Your answer must be the lines of the entries below, exactly as written, from the first line through the line containing "(** The receive".

----

(* ===== verification/PlanSegments.v ===== *)
(** Segment logs as maps: the segments of a source tile its token ordinals, the segments of a
    destination tile its receive positions, so a log sends the (source, ordinal) pairs of an
    expert one-to-one to (destination, position) pairs. *)
From S2P Require Import Prelude PlanTypes PlanMove.

Section segments.
Context {R E : Z}.

#[local] Abbreviation covers m o := (srcExpertBegin m <= o < srcExpertBegin m + tokenCount m).

(** The receive position of an ordinal, relative to the expert's base. *)
Definition seg_pos (m : TokenSegmentMove) (o : Z) : Z := dstExpertBegin m + (o - srcExpertBegin m).

Lemma log_ok_counts log : log_ok R E log -> forall m, m ∈ log -> 0 < tokenCount m /\
  0 <= srcRank m < R /\ 0 <= dstRank m < R /\ 0 <= expertId m < E.
Proof.
  induction 1 as [|l x Hl IH Hs Hd He Hc _ _]; intros m Hm; [by inversion Hm|].
  apply elem_of_app in Hm as [Hm|Hm%list_elem_of_singleton]; [auto|by subst].
Qed.

Lemma src_total_nonneg log src e : log_ok R E log -> 0 <= src_total log src e.
Proof.
  intros Hl. apply zsum_nonneg. intros m Hm. destruct (log_ok_counts _ Hl m Hm). case_if; lia.
Qed.

Lemma dst_total_nonneg log dst e : log_ok R E log -> 0 <= dst_total log dst e.
Proof.
  intros Hl. apply zsum_nonneg. intros m Hm. destruct (log_ok_counts _ Hl m Hm). case_if; lia.
Qed.

Lemma seg_bounds log m : log_ok R E log -> m ∈ log ->
  0 <= srcExpertBegin m /\ srcExpertBegin m + tokenCount m <= src_total log (srcRank m) (expertId m) /\
  0 <= dstExpertBegin m /\ dstExpertBegin m + tokenCount m <= dst_total log (dstRank m) (expertId m).
Proof.
  induction 1 as [|l x Hl IH Hs Hd He Hc Es Ed]; intros Hm; [by inversion Hm|].
  rewrite src_total_snoc, dst_total_snoc.
  apply elem_of_app in Hm as [Hm|Hm%list_elem_of_singleton].
  - specialize (IH Hm). repeat case_if; lia.
  - subst m. rewrite !Z.eqb_refl. cbn [andb].
    pose proof (src_total_nonneg l (srcRank x) (expertId x) Hl).
    pose proof (dst_total_nonneg l (dstRank x) (expertId x) Hl). lia.
Qed.

(** Two segments of a source and an expert that share an ordinal are the same segment. *)
Lemma seg_src_unique log m m' o : log_ok R E log -> m ∈ log -> m' ∈ log ->
  srcRank m = srcRank m' -> expertId m = expertId m' -> covers m o -> covers m' o -> m = m'.
Proof.
  induction 1 as [|l x Hl IH Hs Hd He Hc Es Ed]; intros Hm Hm' Er Ee Ho Ho'; [by inversion Hm|].
  apply elem_of_app in Hm as [Hm|Hm%list_elem_of_singleton],
    Hm' as [Hm'|Hm'%list_elem_of_singleton]; [by apply IH|subst m'|subst m|by subst].
  - pose proof (seg_bounds l m Hl Hm). rewrite Er, Ee in *. lia.
  - pose proof (seg_bounds l m' Hl Hm'). rewrite <- Er, <- Ee in *. lia.
Qed.

(** Two segments of a destination and an expert that share a position are the same segment. *)
Lemma seg_dst_unique log m m' o o' : log_ok R E log -> m ∈ log -> m' ∈ log ->
  dstRank m = dstRank m' -> expertId m = expertId m' -> covers m o -> covers m' o' ->
  seg_pos m o = seg_pos m' o' -> m = m'.
Proof.
  unfold seg_pos.
  induction 1 as [|l x Hl IH Hs Hd He Hc Es Ed]; intros Hm Hm' Er Ee Ho Ho' Ep; [by inversion Hm|].
  apply elem_of_app in Hm as [Hm|Hm%list_elem_of_singleton],
    Hm' as [Hm'|Hm'%list_elem_of_singleton]; [by apply IH|subst m'|subst m|by subst].
  - pose proof (seg_bounds l m Hl Hm). rewrite Er, Ee in *. lia.
  - pose proof (seg_bounds l m' Hl Hm'). rewrite <- Er, <- Ee in *. lia.
Qed.

(** Every ordinal below the total of a source is covered. *)
Lemma seg_src_covered log src e o : log_ok R E log -> 0 <= o < src_total log src e ->
  exists m, m ∈ log /\ srcRank m = src /\ expertId m = e /\ covers m o.
Proof.
  induction 1 as [|l x Hl IH Hs Hd He Hc Es Ed]; intros Ho; [unfold src_total in Ho; cbn in Ho; lia|].
  rewrite src_total_snoc in Ho. destruct (Z.lt_ge_cases o (src_total l src e)).
  - destruct IH as (m & Hm & ? & ? & ?); [lia|]. exists m. split; [|done]. apply elem_of_app. by left.
  - destruct ((srcRank x =? src) && (expertId x =? e)) eqn:Ex; [|lia]. b2p. subst.
    exists x. split; [apply elem_of_app; right; by apply list_elem_of_singleton|]. split_and!; try done; lia.
Qed.

(** Every position below the total of a destination is used. *)
Lemma seg_dst_covered log dst e p : log_ok R E log -> 0 <= p < dst_total log dst e ->
  exists m, m ∈ log /\ dstRank m = dst /\ expertId m = e /\
    dstExpertBegin m <= p < dstExpertBegin m + tokenCount m.
Proof.
  induction 1 as [|l x Hl IH Hs Hd He Hc Es Ed]; intros Ho; [unfold dst_total in Ho; cbn in Ho; lia|].
  rewrite dst_total_snoc in Ho. destruct (Z.lt_ge_cases p (dst_total l dst e)).
  - destruct IH as (m & Hm & ? & ? & ?); [lia|]. exists m. split; [|done]. apply elem_of_app. by left.
  - destruct ((dstRank x =? dst) && (expertId x =? e)) eqn:Ex; [|lia]. b2p. subst.
    exists x. split; [apply elem_of_app; right; by apply list_elem_of_singleton|]. split_and!; try done; lia.
Qed.

(** The map is one-to-one. *)
Lemma seg_map_inj log m m' o o' : log_ok R E log -> m ∈ log -> m' ∈ log ->
  dstRank m = dstRank m' -> expertId m = expertId m' -> covers m o -> covers m' o' ->
  seg_pos m o = seg_pos m' o' -> srcRank m = srcRank m' /\ o = o'.
Proof.
  intros Hl Hm Hm' Er Ee Ho Ho' Ep.
  assert (m = m') as -> by (by apply (seg_dst_unique log m m' o o')).
  split; [done|]. unfold seg_pos in Ep. lia.
Qed.
End segments.
(** A padded count: a multiple of the padding, not below the count, and less than one padding
    above it. *)
Lemma align_count_spec value alignment padded : 0 <= value -> 0 < alignment ->
  AlignCount value alignment = Some padded ->
  padded mod alignment = 0 /\ value <= padded < value + alignment /\ padded <= INT32_MAX.
Proof.
  intros Hv Ha. unfold AlignCount. case_if; [done|]. cbv zeta. case_if; [done|]. intros [= <-]. b2p.
  split; [apply Z.mod_mul; lia|]. split; [|lia].
  pose proof (Z.div_mod (value + alignment - 1) alignment ltac:(lia)).
  pose proof (Z.mod_pos_bound (value + alignment - 1) alignment ltac:(lia)). lia.
Qed.

Section layout.
Context (inp : PlanAlgorithmInput) (ws : PlanAlgorithmWorkspace) (Hok : plan_ok inp ws).
Context (s : PState) (Hs : settled inp ws s).

#[local] Abbreviation R := (in_rankSize inp).
#[local] Abbreviation E := (in_expertNum inp).
#[local] Abbreviation cell t r e := (t (ReIndex r e (in_expertNum inp))).
#[local] Abbreviation home e := (HomeRank e (expertsPerRank inp)).
#[local] Abbreviation window := (nvS (in_config inp)).

(** ** Remote rows *)

Definition is_remote (d e : Z) : bool := negb (home e =? d) && (0 <? cell (alloc s) d e).

Lemma remote_count d : 0 <= d < R ->
  Z.of_nat (length (List.filter (is_remote d) (seqZ 0 E))) <= b_ inp.
Proof.
  intros Hd. destruct (fin_slots _ _ _ Hs d Hd) as [Hs0 Hsb].
  assert (length (List.filter (is_remote d) (seqZ 0 E)) <= length (remote_experts inp s d))%nat as Hle.
  { apply List.NoDup_incl_length.
    - apply List.NoDup_filter, NoDup_ListNoDup, NoDup_seqZ.
    - intros e [Hin Hp]%List.filter_In. apply list_elem_of_In, elem_of_seqZ0 in Hin. unfold is_remote in Hp. b2p.
      apply list_elem_of_In. apply (fin_remote _ _ _ Hs); done. }
  unfold remote_experts in Hle. rewrite length_fmap, length_seqZ in Hle. lia.
Qed.

Lemma remote_row_spec d : 0 <= d < R -> exists row, remote_row inp s d = inl row /\
  row ≡ₚ List.filter (is_remote d) (seqZ 0 E) /\ sorted_by (BetterRemote inp s d) row.
Proof.
  intros Hd. unfold remote_row. pose proof (remote_count d Hd) as Hc.
  assert (forall l row, Z.of_nat (length row) + Z.of_nat (length (List.filter (is_remote d) l)) <= b_ inp ->
    NoDup (row ++ l) -> sorted_by (BetterRemote inp s d) row ->
    exists row', loop_ret (fun expert row =>
      if (home expert =? d) || (cell (alloc s) d expert <=? 0) then inl row
      else if b_ inp <=? Z.of_nat (length row) then inr PLAN_PARTIAL_PREFETCH_SLOT_EXHAUSTED
      else inl (insert_entry (BetterRemote inp s d) row expert)) l row = inl row' /\
    row' ≡ₚ row ++ List.filter (is_remote d) l /\ sorted_by (BetterRemote inp s d) row') as H.
  { induction l as [|x l IH]; intros row Hlen Hnd Hsort; cbn [loop_ret List.filter].
    - exists row. by rewrite app_nil_r.
    - assert ((home x =? d) || (cell (alloc s) d x <=? 0) = negb (is_remote d x)) as Ex
        by (unfold is_remote; destruct (home x =? d); cbn; lia).
      rewrite Ex. cbn [List.filter] in Hlen.
      destruct (is_remote d x); cbn [negb length] in *.
      + rewrite (proj2 (Z.leb_gt _ _)) by lia.
        rewrite <- Permutation_middle in Hnd.
        destruct (IH (insert_entry (BetterRemote inp s d) row x)) as (row' & E1 & E2 & E3).
        * rewrite (Permutation_length (insert_entry_perm _ row x)). cbn. lia.
        * by rewrite insert_entry_perm.
        * apply insert_entry_sorted; [apply _| |done]. apply NoDup_cons in Hnd as [Hx _].
          intros Hin. apply Hx, elem_of_app. by left.
        * exists row'. split; [done|]. split; [|done].
          rewrite E2, insert_entry_perm. apply Permutation_middle.
      + apply IH; try done. rewrite <- Permutation_middle in Hnd. by apply NoDup_cons in Hnd as [_ Hnd]. }
  destruct (H (seqZ 0 E) []) as (row & E1 & E2 & E3); [cbn; lia|apply NoDup_seqZ|constructor|].
  exists row. done.
Qed.
(* ===== verification/PlanAgree.v ===== *)
(** The ranks of a call plan separately, each from its own routes and the gathered counts. What
    they compute about each other agrees: the balancing and the layouts depend only on the part
    of the input that all the ranks share. *)
From S2P Require Import Prelude PlanTypes PlanSort PlanAlgorithm PlanOutput PlanMove.

(** The input without what belongs to one rank; [-1] is no rank, so no segment is local. *)
Definition shared_input (inp : PlanAlgorithmInput) : PlanAlgorithmInput :=
  {| in_rank := -1; in_rankSize := in_rankSize inp; in_s := in_s inp; in_topK := in_topK inp;
     in_expertNum := in_expertNum inp; in_config := in_config inp; topkExperts := fun _ => 0;
     tokensPerExpert := tokensPerExpert inp; globalRankIds := globalRankIds inp |}.

(** The state without the local records. *)
Definition forget (s : PState) : PState := with_segments s [] (segLog s) (fatal s).

(** Both sides read the same tables and the same sizes. *)
Ltac forget_tables := repeat match goal with
  | |- context [remainingTpe (forget ?s)] => change (remainingTpe (forget s)) with (remainingTpe s)
  | |- context [routedPairTokens (forget ?s)] => change (routedPairTokens (forget s)) with (routedPairTokens s)
  | |- context [srcExpertCursor (forget ?s)] => change (srcExpertCursor (forget s)) with (srcExpertCursor s)
  | |- context [dstExpertCursor (forget ?s)] => change (dstExpertCursor (forget s)) with (dstExpertCursor s)
  | |- context [alloc (forget ?s)] => change (alloc (forget s)) with (alloc s)
  | |- context [slotCount (forget ?s)] => change (slotCount (forget s)) with (slotCount s)
  | |- context [rankLoad (forget ?s)] => change (rankLoad (forget s)) with (rankLoad s)
  | |- context [fatal (forget ?s)] => change (fatal (forget s)) with (fatal s)
  | |- context [in_rankSize (shared_input ?i)] => change (in_rankSize (shared_input i)) with (in_rankSize i)
  | |- context [in_expertNum (shared_input ?i)] => change (in_expertNum (shared_input i)) with (in_expertNum i)
  | |- context [globalRankIds (shared_input ?i)] => change (globalRankIds (shared_input i)) with (globalRankIds i)
  | |- context [routeLimit (shared_input ?i)] => change (routeLimit (shared_input i)) with (routeLimit i)
  | |- context [cap_ (shared_input ?i)] => change (cap_ (shared_input i)) with (cap_ i)
  | |- context [b_ (shared_input ?i)] => change (b_ (shared_input i)) with (b_ i)
  | |- context [expertsPerRank (shared_input ?i)] => change (expertsPerRank (shared_input i)) with (expertsPerRank i)
  end.

Lemma loop_ret_sim {A B B' C C' : Type} (rho : B -> B') (bad : C -> Prop)
    (f : A -> B -> B + C) (g : A -> B' -> B' + C') l :
  (forall x a, x ∈ l -> match f x a with inl a' => g x (rho a) = inl (rho a') | inr r => bad r end) ->
  forall a, match loop_ret f l a with inl a' => loop_ret g l (rho a) = inl (rho a') | inr r => bad r end.
Proof.
  intros H. induction l as [|x l IH]; intros a; [done|]. cbn [loop_ret].
  pose proof (H x a ltac:(by left)) as Hx. destruct (f x a) as [a'|r]; [|done]. rewrite Hx.
  apply IH. intros y b Hy. apply H. by right.
Qed.

Section agree.
Context (inp : PlanAlgorithmInput) (ws ws' : PlanAlgorithmWorkspace) (affinityOrder : Z -> list Z).
Context (Haff : forall dst r, 0 <= dst < in_rankSize inp -> r ∈ affinityOrder dst ->
  0 <= r < in_rankSize inp).

#[local] Abbreviation sh := (shared_input inp).
#[local] Abbreviation failed s := (fatal s <> PLAN_OK).

Lemma append_segment_sim s expert src dst sb db count : 0 <= src ->
  match AppendSegment inp ws s expert src dst sb db count with
  | (s1, true) => AppendSegment sh ws' (forget s) expert src dst sb db count = (forget s1, true) /\
      fatal s1 = fatal s
  | (s1, false) => failed s1
  end.
Proof.
  intros Hs. unfold AppendSegment. cbv zeta. cbn [in_rank shared_input].
  rewrite (proj2 (Z.eqb_neq src (-1))) by lia. cbn [negb].
  destruct (src =? in_rank inp); cbn [negb]; [|done]. case_if; [done|]. done.
Qed.

Lemma take_source_sim expert dst src acc : 0 <= src ->
  match take_source inp ws expert dst src acc with
  | inl acc' => take_source sh ws' expert dst src (forget (fst (fst acc)), snd (fst acc), snd acc) =
      inl (forget (fst (fst acc')), snd (fst acc'), snd acc') /\
      (fatal (fst (fst acc)) = PLAN_OK -> fatal (fst (fst acc')) = PLAN_OK)
  | inr s1 => failed s1
  end.
Proof.
  intros Hs. destruct acc as [[s demand] actual]. unfold take_source. cbn [fst snd].
  destruct (demand <=? 0); [done|]. cbv zeta. forget_tables.
  set (take := MinI32 _ _). destruct (take <=? 0); [done|].
  pose proof (append_segment_sim s expert src dst
    (srcExpertCursor s (ReIndex src expert (in_expertNum inp)))
    (dstExpertCursor s (ReIndex dst expert (in_expertNum inp))) take Hs) as Hap.
  destruct (AppendSegment inp ws s _ _ _ _ _ _) as [s1 []]; [|done].
  destruct Hap as [-> Hf]. cbn [fst snd]. split; [done|]. cbn. by rewrite Hf.
Qed.

Lemma take_sources_sim expert dst s demand : 0 <= dst < in_rankSize inp ->
  match loop_ret (take_source inp ws expert dst) (affinityOrder dst) (s, demand, 0) with
  | inl (s1, demand1, actual) =>
      loop_ret (take_source sh ws' expert dst) (affinityOrder dst) (forget s, demand, 0) =
        inl (forget s1, demand1, actual)
  | inr s1 => failed s1
  end.
Proof.
  intros Hd.
  pose proof (loop_ret_sim (fun acc : PState * Z * Z => (forget (fst (fst acc)), snd (fst acc), snd acc))
    (fun s => failed s) (take_source inp ws expert dst) (take_source sh ws' expert dst) (affinityOrder dst)) as HL.
  match type of HL with ?P -> _ => assert P as HP end.
  { intros src acc Hin. apply Haff in Hin; [|done].
    pose proof (take_source_sim expert dst src acc ltac:(lia)) as Ht.
    destruct (take_source inp ws _ _ _ _); [by destruct Ht|done]. }
  specialize (HL HP (s, demand, 0)). by destruct (loop_ret (take_source inp ws _ _) _ _) as [[[s1 d1] a1]|s1].
Qed.

Lemma note_block_forget s dst expert : note_block sh (forget s) dst expert = forget (note_block inp s dst expert).
Proof.
  unfold note_block. forget_tables.
  destruct (foldl _ _ _) as [supply blocked]. destruct blocked; [done|]. by destruct (supply =? 0).
Qed.

Lemma move_expert_sim home dst expert acc : 0 <= dst < in_rankSize inp ->
  match move_expert inp ws affinityOrder home dst expert acc with
  | inl acc' => move_expert sh ws' affinityOrder home dst expert (forget (fst (fst acc)), snd (fst acc), snd acc) =
      inl (forget (fst (fst acc')), snd (fst acc'), snd acc')
  | inr s1 => failed s1
  end.
Proof.
  intros Hd. destruct acc as [[s demand] fnd]. unfold move_expert. cbn [fst snd].
  destruct (demand <=? 0); [done|]. cbv zeta. forget_tables.
  destruct (alloc s _ <=? 0); [done|].
  change (FindRemote sh (forget s) dst expert) with (FindRemote inp s dst expert).
  case_if; [done|].
  pose proof (take_sources_sim expert dst s (MinI32 (alloc s (ReIndex home expert (in_expertNum inp))) demand) Hd) as Ht.
  destruct (loop_ret (take_source inp ws _ _) _ _) as [[[s1 d1] a1]|s1]; [|done]. rewrite Ht. cbn [fst snd].
  assert (commit_move sh (forget s1) home dst expert a1 (0 <=? FindRemote inp s dst expert) =
    forget (commit_move inp s1 home dst expert a1 (0 <=? FindRemote inp s dst expert))) as ->.
  { unfold commit_move. by destruct (0 <? a1). }
  rewrite note_block_forget. by destruct (0 <? d1).
Qed.

Lemma apply_move_sim s home dst requested : 0 <= dst < in_rankSize inp ->
  let '(s1, moved) := ApplyExpertMove inp ws affinityOrder s home dst requested in
  failed s1 \/ ApplyExpertMove sh ws' affinityOrder (forget s) home dst requested = (forget s1, moved).
Proof.
  intros Hd. unfold ApplyExpertMove. forget_tables. case_if; [by right|].
  change (expert_order sh (forget s) home) with (expert_order inp s home).
  pose proof (loop_ret_sim (fun acc : PState * Z * bool => (forget (fst (fst acc)), snd (fst acc), snd acc))
    (fun s => failed s) (move_expert inp ws affinityOrder home dst) (move_expert sh ws' affinityOrder home dst)
    (expert_order inp s home) (fun x acc _ => move_expert_sim home dst x acc Hd) (s, requested, false)) as HL.
  destruct (loop_ret (move_expert inp ws _ _ _) _ _) as [[[s1 d1] f1]|s1]; [|by left]. cbn [fst snd] in HL.
  right. rewrite HL. by destruct ((0 <? d1) && negb f1).
Qed.

Lemma intra_pairs_sim s pairs : (forall p, p ∈ pairs -> 0 <= p.2 < in_rankSize inp) ->
  match intra_pairs inp ws affinityOrder s pairs with
  | inl (s1, moved) => intra_pairs sh ws' affinityOrder (forget s) pairs = inl (forget s1, moved)
  | inr s1 => failed s1
  end.
Proof.
  intros Hp. unfold intra_pairs.
  pose proof (@loop_ret_sim (Z * Z) _ _ _ PState (fun acc : PState * Z => (forget (fst acc), snd acc)) (fun s => failed s)) as HL.
  match goal with |- match loop_ret ?f _ _ with _ => _ end =>
    match goal with |- context [loop_ret ?g pairs (forget s, 0) = _] => specialize (HL f g pairs) end end.
  match type of HL with ?P -> _ => assert P as HP end; [|specialize (HL HP (s, 0)); by destruct (loop_ret _ _ (s, 0)) as [[]|]].
  intros p [s0 moved] Hin. cbn [fst snd]. cbv zeta. forget_tables.
  destruct (0 <? _); [|forget_tables; case_bool_decide; done].
  pose proof (apply_move_sim s0 p.1 p.2 (MinI32 (rankLoad s0 p.1 - cap_ inp) (cap_ inp - rankLoad s0 p.2)) (Hp p Hin)) as Hm.
  destruct (ApplyExpertMove inp ws _ _ _ _ _) as [s1 m]. case_bool_decide as Hf; [|done].
  destruct Hm as [| ->]; [done|]. forget_tables. by rewrite bool_decide_true.
Qed.

(** A round that does not fail is the shared round. *)
Definition same_round (r r0 : round_result) : Prop :=
  match r with
  | Continue s1 => r0 = Continue (forget s1)
  | Break s1 => failed s1 \/ r0 = Break (forget s1)
  end.

Lemma sorted_members l load ids n asc active x : SortRanks l load ids n asc = Some active ->
  x ∈ active -> x ∈ l.
Proof. intros ->%sort_ranks_inv. by rewrite insertion_sort_perm. Qed.

Lemma filtered_range (p : Z -> bool) x : x ∈ List.filter p (seqZ 0 (in_rankSize inp)) -> 0 <= x < in_rankSize inp.
Proof. rewrite list_elem_of_In, List.filter_In, <- list_elem_of_In, elem_of_seqZ0. tauto. Qed.

Lemma find_middle_forget s active m : find_middle sh (forget s) active m = find_middle inp s active m.
Proof. induction m as [|m IH]; [done|]. cbn [find_middle]. forget_tables. by rewrite IH. Qed.

Lemma intra_round_sim s key : same_round (intra_round inp ws affinityOrder s key)
  (intra_round sh ws' affinityOrder (forget s) key).
Proof.
  unfold intra_round. change (server_key sh) with (server_key inp). cbv zeta. forget_tables.
  destruct (SortRanks _ _ _ _ _) as [active|] eqn:Es; [|by left].
  case_if; [by right|].
  rewrite find_middle_forget. case_if; [by right|].
  set (pairs := zip _ _).
  assert (forall p, p ∈ pairs -> 0 <= p.2 < in_rankSize inp) as Hp.
  { intros [h d] Hin. unfold pairs in Hin. apply elem_of_zip_r, list_elem_of_In, List.filter_In in Hin as [Hin _].
    apply list_elem_of_In in Hin. eapply filtered_range, (sorted_members _ _ _ _ _ _ d Es).
    rewrite <- (take_drop (find_middle inp s active (length active / 2)) active), elem_of_app. by right. }
  pose proof (intra_pairs_sim s pairs Hp) as Hs.
  destruct (intra_pairs inp ws _ _ _) as [[s1 moved]|s1]; [rewrite Hs|by left].
  case_if; [by right|done].
Qed.

Lemma inter_candidates_sim dst senders l : 0 <= dst < in_rankSize inp -> forall s occ n,
  let '(s1, occ1, actual) := inter_candidates inp ws affinityOrder s dst senders occ l n in
  failed s1 \/
  inter_candidates sh ws' affinityOrder (forget s) dst senders occ l n = (forget s1, occ1, actual).
Proof.
  intros Hd. induction l as [|src l IH]; intros s occ n; cbn [inter_candidates]; [by right|].
  case_if; [by right|]. case_if; [apply IH|]. case_if; [apply IH|]. cbv zeta. forget_tables.
  case_if; [apply IH|].
  pose proof (apply_move_sim s src dst (MinI32 (rankLoad s src - cap_ inp) (cap_ inp - rankLoad s dst)) Hd) as Hm.
  destruct (ApplyExpertMove inp ws _ _ _ _ _) as [s1 actual].
  case_bool_decide as Hf; cbn [negb]; [|by left]. destruct Hm as [| ->]; [done|]. forget_tables.
  rewrite bool_decide_true by done. cbn [negb]. destruct (0 <? actual); [by right|apply IH].
Qed.

Lemma inter_receivers_sim s senders receivers : (forall d, d ∈ receivers -> 0 <= d < in_rankSize inp) ->
  match inter_receivers inp ws affinityOrder s senders receivers with
  | inl (s1, occ, moved) =>
      inter_receivers sh ws' affinityOrder (forget s) senders receivers = inl (forget s1, occ, moved)
  | inr s1 => failed s1
  end.
Proof.
  intros Hr. unfold inter_receivers.
  pose proof (@loop_ret_sim Z _ _ _ PState
    (fun acc : PState * (Z -> bool) * Z => (forget (fst (fst acc)), snd (fst acc), snd acc)) (fun s => failed s)) as HL.
  match goal with |- match loop_ret ?f _ _ with _ => _ end =>
    match goal with |- context [loop_ret ?g receivers (forget s, _, 0) = _] => specialize (HL f g receivers) end end.
  match type of HL with ?P -> _ => assert P as HP end;
    [|specialize (HL HP (s, fun _ => false, 0)); by destruct (loop_ret _ _ (s, _, 0)) as [[[]]|]].
  intros d [[s0 occ] moved] Hin. cbn [fst snd].
  pose proof (inter_candidates_sim d senders (affinityOrder d) (Hr d Hin) s0 occ 0) as Hc.
  destruct (inter_candidates inp ws _ _ _ _ _ _ _) as [[s1 occ1] actual]. case_bool_decide; [|done].
  destruct Hc as [| ->]; [done|]. forget_tables. by rewrite bool_decide_true.
Qed.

----

**Answer to this task:**
(* ===== verification/PlanSegments.v ===== *)
(** Segment logs as maps: the segments of a source tile its token ordinals, the segments of a
    destination tile its receive positions, so a log sends the (source, ordinal) pairs of an
    expert one-to-one to (destination, position) pairs. *)
From S2P Require Import Prelude PlanTypes PlanMove.

Section segments.
Context {R E : Z}.

#[local] Abbreviation covers m o := (srcExpertBegin m <= o < srcExpertBegin m + tokenCount m).

(** The receive position of an ordinal, relative to the expert's base. *)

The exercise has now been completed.